_Task:_ A verbatim transcript of the lines below, starting at the first and ending with the one that holds "gives m v a", is what should be produced.

_Information shown:_
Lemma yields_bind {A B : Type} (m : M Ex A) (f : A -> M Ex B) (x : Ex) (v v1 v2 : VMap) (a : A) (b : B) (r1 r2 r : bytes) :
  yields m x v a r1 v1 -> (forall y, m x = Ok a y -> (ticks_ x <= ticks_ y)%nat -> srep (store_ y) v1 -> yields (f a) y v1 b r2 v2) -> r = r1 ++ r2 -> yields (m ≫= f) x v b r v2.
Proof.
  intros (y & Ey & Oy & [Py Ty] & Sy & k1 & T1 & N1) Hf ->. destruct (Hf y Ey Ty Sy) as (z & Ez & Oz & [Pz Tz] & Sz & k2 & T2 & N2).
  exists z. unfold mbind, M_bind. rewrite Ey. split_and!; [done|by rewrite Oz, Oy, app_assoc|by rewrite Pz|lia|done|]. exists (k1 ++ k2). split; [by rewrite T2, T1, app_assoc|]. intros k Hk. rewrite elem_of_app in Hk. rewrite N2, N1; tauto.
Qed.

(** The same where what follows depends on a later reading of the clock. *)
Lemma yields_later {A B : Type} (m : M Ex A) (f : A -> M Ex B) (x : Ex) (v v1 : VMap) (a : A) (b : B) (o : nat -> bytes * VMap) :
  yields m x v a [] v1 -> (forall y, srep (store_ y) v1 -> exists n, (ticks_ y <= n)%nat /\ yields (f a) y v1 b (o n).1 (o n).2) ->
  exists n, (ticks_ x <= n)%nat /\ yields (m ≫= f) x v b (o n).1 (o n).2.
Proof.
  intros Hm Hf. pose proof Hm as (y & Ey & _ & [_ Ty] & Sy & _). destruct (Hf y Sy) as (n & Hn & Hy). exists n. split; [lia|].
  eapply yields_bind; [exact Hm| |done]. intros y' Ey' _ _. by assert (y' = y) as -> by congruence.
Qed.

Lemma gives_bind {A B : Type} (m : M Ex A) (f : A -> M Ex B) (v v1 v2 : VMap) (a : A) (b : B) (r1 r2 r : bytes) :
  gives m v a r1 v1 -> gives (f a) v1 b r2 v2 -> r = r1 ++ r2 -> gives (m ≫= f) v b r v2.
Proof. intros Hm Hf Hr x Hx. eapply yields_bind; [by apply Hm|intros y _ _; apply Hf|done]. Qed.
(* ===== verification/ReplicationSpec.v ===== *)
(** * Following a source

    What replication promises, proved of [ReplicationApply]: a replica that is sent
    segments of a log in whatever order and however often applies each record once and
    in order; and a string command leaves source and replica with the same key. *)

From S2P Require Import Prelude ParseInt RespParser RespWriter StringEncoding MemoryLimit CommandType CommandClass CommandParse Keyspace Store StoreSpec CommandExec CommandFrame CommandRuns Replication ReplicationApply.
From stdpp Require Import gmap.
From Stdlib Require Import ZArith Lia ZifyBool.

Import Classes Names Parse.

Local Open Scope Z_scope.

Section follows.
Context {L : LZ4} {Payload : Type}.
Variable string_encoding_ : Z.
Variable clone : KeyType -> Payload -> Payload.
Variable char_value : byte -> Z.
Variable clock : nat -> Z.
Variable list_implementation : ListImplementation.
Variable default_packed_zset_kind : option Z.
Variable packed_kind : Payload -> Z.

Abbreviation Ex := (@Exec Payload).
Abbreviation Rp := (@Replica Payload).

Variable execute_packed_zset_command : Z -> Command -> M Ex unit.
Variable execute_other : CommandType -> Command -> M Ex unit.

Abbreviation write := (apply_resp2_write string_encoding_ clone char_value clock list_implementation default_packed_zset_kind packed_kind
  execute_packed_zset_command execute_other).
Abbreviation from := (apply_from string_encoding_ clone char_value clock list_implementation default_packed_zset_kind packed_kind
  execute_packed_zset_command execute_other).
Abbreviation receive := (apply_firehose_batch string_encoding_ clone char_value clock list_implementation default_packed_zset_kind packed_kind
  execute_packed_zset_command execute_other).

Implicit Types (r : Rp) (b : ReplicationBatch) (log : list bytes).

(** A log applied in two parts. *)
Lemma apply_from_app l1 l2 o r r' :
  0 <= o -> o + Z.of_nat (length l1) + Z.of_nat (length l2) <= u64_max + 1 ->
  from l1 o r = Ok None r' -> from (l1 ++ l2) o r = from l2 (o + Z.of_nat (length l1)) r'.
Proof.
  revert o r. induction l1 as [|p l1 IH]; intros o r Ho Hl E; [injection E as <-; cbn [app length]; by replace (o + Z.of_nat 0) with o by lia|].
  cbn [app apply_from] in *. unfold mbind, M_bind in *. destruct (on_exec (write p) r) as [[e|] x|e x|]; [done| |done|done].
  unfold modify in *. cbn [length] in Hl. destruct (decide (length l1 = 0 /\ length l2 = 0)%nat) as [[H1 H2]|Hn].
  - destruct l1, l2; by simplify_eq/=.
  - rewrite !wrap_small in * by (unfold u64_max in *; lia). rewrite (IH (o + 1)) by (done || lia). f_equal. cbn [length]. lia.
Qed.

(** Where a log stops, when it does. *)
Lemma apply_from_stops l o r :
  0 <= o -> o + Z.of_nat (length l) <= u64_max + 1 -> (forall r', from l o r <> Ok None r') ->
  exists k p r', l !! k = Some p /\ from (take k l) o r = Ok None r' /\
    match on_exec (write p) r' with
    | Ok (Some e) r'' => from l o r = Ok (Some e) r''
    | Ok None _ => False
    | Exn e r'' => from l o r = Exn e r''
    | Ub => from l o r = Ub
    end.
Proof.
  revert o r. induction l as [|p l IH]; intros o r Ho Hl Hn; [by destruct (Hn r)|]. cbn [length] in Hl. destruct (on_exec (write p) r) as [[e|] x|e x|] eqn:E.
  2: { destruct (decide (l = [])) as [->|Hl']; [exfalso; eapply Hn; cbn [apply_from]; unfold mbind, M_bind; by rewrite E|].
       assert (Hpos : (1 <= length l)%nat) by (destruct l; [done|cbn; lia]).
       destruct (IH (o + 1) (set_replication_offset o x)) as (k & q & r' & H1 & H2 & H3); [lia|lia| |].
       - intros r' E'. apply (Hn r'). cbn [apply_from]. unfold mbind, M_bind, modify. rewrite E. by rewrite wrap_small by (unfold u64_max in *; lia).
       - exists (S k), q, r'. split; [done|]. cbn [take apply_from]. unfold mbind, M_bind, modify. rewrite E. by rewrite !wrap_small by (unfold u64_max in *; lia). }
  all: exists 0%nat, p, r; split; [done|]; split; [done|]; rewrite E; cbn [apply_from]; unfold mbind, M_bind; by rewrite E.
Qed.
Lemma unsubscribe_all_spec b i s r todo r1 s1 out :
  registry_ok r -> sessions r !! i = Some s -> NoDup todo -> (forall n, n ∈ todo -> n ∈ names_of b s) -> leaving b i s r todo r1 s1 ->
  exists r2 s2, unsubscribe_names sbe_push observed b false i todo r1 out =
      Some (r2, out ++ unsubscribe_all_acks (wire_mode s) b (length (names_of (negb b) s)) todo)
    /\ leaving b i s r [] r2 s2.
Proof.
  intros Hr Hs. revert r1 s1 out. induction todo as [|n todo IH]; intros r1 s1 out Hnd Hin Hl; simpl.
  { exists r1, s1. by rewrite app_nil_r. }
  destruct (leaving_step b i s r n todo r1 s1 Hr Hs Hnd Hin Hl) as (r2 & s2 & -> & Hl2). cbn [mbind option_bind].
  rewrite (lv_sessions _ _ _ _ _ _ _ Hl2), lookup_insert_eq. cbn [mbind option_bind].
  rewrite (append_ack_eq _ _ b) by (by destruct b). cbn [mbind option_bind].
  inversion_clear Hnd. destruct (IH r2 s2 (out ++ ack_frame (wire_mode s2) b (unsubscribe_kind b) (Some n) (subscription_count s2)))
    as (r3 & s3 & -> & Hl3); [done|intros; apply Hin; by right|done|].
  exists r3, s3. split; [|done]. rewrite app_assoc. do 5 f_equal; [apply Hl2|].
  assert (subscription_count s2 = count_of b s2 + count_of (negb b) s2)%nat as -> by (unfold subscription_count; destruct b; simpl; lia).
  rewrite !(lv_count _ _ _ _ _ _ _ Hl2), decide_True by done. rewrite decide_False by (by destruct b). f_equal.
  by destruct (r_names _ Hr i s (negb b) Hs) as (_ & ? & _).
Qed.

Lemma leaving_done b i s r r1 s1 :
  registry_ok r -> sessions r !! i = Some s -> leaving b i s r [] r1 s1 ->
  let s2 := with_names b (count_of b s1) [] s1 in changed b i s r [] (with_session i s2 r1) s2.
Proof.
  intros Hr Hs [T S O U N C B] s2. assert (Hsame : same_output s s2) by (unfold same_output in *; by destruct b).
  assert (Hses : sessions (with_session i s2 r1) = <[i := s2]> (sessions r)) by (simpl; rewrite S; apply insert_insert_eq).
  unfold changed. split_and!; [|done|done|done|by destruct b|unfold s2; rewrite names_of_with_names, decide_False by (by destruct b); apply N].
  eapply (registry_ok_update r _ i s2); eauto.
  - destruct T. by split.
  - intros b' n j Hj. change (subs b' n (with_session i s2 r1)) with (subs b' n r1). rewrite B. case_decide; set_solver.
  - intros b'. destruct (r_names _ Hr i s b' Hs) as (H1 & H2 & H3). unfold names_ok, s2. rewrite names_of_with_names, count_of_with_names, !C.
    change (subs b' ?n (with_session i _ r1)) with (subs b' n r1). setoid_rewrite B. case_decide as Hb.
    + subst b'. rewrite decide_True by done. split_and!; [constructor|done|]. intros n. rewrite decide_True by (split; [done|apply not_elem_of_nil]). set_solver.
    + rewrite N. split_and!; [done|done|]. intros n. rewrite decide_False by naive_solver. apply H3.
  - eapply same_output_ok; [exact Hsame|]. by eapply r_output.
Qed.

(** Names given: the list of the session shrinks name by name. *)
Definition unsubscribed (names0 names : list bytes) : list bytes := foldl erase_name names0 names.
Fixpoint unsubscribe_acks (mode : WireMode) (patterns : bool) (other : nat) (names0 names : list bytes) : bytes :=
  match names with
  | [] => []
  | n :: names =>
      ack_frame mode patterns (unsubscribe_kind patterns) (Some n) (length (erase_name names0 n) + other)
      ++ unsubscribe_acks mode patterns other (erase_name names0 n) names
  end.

_Response area:_
Lemma yields_bind {A B : Type} (m : M Ex A) (f : A -> M Ex B) (x : Ex) (v v1 v2 : VMap) (a : A) (b : B) (r1 r2 r : bytes) :
  yields m x v a r1 v1 -> (forall y, m x = Ok a y -> (ticks_ x <= ticks_ y)%nat -> srep (store_ y) v1 -> yields (f a) y v1 b r2 v2) -> r = r1 ++ r2 -> yields (m ≫= f) x v b r v2.
Proof.
  intros (y & Ey & Oy & [Py Ty] & Sy & k1 & T1 & N1) Hf ->. destruct (Hf y Ey Ty Sy) as (z & Ez & Oz & [Pz Tz] & Sz & k2 & T2 & N2).
  exists z. unfold mbind, M_bind. rewrite Ey. split_and!; [done|by rewrite Oz, Oy, app_assoc|by rewrite Pz|lia|done|]. exists (k1 ++ k2). split; [by rewrite T2, T1, app_assoc|]. intros k Hk. rewrite elem_of_app in Hk. rewrite N2, N1; tauto.
Qed.

(** The same where what follows depends on a later reading of the clock. *)
Lemma yields_later {A B : Type} (m : M Ex A) (f : A -> M Ex B) (x : Ex) (v v1 : VMap) (a : A) (b : B) (o : nat -> bytes * VMap) :
  yields m x v a [] v1 -> (forall y, srep (store_ y) v1 -> exists n, (ticks_ y <= n)%nat /\ yields (f a) y v1 b (o n).1 (o n).2) ->
  exists n, (ticks_ x <= n)%nat /\ yields (m ≫= f) x v b (o n).1 (o n).2.
Proof.
  intros Hm Hf. pose proof Hm as (y & Ey & _ & [_ Ty] & Sy & _). destruct (Hf y Sy) as (n & Hn & Hy). exists n. split; [lia|].
  eapply yields_bind; [exact Hm| |done]. intros y' Ey' _ _. by assert (y' = y) as -> by congruence.
Qed.

Lemma gives_bind {A B : Type} (m : M Ex A) (f : A -> M Ex B) (v v1 v2 : VMap) (a : A) (b : B) (r1 r2 r : bytes) :
  gives m v a r1 v1 -> gives (f a) v1 b r2 v2 -> r = r1 ++ r2 -> gives (m ≫= f) v b r v2.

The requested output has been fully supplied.